Saved data entries:
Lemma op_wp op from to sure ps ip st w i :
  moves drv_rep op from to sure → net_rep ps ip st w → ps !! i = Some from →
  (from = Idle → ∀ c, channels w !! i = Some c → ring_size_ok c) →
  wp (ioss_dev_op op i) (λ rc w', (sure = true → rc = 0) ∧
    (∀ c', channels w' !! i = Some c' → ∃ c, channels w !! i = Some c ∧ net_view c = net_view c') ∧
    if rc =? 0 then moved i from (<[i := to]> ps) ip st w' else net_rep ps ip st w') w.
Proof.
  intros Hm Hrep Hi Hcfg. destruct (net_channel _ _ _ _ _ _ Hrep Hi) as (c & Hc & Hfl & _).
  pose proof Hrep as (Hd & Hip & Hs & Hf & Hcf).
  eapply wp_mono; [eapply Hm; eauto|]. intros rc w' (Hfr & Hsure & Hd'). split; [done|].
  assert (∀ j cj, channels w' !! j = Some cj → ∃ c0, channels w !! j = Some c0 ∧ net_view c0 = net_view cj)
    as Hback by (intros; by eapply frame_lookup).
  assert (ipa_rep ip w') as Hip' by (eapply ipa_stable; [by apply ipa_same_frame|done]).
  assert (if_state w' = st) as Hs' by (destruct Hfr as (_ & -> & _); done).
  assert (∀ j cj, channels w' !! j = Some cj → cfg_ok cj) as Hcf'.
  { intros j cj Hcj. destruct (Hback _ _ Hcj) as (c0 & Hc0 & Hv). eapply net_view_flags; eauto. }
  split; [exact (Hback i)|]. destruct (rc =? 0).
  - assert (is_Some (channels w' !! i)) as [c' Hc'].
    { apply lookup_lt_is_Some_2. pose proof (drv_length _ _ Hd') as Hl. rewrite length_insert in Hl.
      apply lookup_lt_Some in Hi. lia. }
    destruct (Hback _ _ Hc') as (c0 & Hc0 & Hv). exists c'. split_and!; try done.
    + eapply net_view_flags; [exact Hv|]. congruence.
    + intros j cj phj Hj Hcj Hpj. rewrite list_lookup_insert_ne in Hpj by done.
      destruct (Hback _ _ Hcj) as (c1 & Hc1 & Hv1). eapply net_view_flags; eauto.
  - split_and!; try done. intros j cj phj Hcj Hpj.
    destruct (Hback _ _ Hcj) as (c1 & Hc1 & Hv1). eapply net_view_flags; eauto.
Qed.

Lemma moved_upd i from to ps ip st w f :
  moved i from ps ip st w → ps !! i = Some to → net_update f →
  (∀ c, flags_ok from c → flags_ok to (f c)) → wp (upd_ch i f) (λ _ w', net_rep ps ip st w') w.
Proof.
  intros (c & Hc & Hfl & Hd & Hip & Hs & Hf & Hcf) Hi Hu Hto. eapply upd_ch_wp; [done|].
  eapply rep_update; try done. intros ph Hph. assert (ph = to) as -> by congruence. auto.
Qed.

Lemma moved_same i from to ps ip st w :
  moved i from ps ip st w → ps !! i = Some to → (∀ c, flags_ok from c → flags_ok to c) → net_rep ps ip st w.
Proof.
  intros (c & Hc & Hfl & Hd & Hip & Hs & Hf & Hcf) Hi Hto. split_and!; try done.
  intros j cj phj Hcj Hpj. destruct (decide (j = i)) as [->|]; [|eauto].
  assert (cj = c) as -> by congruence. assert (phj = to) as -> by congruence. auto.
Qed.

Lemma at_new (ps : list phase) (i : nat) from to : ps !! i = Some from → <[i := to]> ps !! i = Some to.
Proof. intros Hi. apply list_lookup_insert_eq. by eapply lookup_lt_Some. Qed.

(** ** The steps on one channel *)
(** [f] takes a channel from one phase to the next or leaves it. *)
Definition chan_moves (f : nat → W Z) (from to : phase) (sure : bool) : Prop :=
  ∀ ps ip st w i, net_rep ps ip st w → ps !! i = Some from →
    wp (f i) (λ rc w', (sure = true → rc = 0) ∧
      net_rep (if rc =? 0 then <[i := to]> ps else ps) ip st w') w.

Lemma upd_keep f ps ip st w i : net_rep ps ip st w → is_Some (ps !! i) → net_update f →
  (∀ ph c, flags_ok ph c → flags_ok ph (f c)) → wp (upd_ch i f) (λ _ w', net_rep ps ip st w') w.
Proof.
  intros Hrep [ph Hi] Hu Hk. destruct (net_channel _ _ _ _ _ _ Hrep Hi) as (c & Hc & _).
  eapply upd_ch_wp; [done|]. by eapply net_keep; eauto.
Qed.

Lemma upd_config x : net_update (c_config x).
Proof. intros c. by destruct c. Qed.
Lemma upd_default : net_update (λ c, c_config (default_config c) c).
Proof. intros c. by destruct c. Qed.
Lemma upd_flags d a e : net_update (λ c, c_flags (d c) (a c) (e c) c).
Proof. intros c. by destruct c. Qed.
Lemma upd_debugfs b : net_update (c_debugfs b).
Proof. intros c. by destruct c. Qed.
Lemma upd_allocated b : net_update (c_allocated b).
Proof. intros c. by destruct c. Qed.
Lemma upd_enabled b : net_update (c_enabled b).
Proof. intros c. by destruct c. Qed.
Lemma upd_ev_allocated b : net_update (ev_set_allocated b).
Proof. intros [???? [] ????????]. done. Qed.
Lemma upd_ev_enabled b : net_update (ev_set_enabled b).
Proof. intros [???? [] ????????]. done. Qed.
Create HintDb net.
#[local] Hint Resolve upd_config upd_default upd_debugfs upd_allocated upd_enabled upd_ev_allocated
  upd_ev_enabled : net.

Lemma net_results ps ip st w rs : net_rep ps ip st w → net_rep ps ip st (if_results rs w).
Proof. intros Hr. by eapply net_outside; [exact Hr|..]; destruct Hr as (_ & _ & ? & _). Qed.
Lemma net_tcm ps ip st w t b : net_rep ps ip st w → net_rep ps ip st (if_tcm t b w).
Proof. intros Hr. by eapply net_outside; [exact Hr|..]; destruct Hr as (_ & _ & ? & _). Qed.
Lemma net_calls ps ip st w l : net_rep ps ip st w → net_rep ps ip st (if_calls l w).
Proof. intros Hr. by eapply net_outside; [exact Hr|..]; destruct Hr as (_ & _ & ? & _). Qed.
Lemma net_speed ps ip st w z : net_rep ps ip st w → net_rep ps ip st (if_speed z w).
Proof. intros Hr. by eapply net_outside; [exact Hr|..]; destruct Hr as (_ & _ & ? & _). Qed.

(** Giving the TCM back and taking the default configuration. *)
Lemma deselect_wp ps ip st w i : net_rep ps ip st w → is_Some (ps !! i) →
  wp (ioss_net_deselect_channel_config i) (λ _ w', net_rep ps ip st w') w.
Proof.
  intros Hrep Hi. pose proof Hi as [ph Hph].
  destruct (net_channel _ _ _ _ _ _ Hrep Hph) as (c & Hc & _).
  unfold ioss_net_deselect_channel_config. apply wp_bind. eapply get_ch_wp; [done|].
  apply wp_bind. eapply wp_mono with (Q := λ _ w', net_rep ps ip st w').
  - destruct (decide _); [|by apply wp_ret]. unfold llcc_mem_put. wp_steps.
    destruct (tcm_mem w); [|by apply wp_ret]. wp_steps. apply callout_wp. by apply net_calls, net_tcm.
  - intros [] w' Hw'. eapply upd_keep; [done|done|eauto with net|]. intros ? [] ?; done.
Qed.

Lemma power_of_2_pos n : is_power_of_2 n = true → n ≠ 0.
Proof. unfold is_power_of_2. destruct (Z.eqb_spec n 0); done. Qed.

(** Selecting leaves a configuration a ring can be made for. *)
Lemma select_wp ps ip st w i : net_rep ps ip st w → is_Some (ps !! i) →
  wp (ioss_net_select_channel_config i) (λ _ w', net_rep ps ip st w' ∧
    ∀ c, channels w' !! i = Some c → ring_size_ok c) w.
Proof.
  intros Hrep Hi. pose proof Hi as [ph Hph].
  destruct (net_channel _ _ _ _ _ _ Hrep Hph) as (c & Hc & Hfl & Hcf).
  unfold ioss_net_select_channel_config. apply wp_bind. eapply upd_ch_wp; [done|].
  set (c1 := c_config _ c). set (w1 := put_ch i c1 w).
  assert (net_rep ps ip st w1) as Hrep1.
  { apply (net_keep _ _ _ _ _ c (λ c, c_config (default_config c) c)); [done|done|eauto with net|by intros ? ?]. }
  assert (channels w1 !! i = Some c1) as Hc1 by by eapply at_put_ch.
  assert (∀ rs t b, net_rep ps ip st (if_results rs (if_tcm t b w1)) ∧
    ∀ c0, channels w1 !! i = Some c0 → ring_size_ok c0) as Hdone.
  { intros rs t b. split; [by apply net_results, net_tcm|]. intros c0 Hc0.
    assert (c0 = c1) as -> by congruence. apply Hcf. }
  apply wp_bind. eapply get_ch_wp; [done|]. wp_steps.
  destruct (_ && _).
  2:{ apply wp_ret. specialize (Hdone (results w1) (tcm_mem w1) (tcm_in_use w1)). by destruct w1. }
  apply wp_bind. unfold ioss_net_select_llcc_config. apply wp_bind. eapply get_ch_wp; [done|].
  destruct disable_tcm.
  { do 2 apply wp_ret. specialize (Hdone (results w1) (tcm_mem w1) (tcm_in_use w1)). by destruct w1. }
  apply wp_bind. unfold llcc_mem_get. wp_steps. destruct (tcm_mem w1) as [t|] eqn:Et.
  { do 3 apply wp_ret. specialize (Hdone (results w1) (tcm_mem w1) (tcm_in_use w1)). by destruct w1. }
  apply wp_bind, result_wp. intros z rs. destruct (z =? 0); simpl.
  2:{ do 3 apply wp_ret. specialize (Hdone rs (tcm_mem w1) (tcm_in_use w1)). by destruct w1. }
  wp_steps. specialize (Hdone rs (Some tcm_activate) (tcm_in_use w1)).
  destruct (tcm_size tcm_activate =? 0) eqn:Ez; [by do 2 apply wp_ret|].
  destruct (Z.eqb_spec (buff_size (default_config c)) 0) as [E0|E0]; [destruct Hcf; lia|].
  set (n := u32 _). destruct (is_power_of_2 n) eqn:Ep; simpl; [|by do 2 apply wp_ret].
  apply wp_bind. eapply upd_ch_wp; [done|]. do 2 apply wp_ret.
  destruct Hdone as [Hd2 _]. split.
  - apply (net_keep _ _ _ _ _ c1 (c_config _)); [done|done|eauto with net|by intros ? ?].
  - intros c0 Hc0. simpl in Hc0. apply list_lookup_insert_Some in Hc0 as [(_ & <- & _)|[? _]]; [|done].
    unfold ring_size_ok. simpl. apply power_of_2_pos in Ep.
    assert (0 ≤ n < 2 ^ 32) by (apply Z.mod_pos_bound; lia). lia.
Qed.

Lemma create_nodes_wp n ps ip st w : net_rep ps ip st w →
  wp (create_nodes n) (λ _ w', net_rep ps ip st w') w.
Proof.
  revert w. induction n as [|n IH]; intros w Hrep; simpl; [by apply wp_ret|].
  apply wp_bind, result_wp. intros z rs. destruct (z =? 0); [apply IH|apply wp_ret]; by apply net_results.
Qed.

**What to produce:** Read the lines above. Gather those in which the string "channels" is found.

**Answer to the exercise:**
  (from = Idle → ∀ c, channels w !! i = Some c → ring_size_ok c) →
    (∀ c', channels w' !! i = Some c' → ∃ c, channels w !! i = Some c ∧ net_view c = net_view c') ∧
  assert (∀ j cj, channels w' !! j = Some cj → ∃ c0, channels w !! j = Some c0 ∧ net_view c0 = net_view cj)
  assert (∀ j cj, channels w' !! j = Some cj → cfg_ok cj) as Hcf'.
  - assert (is_Some (channels w' !! i)) as [c' Hc'].
    ∀ c, channels w' !! i = Some c → ring_size_ok c) w.
  assert (channels w1 !! i = Some c1) as Hc1 by by eapply at_put_ch.
    ∀ c0, channels w1 !! i = Some c0 → ring_size_ok c0) as Hdone.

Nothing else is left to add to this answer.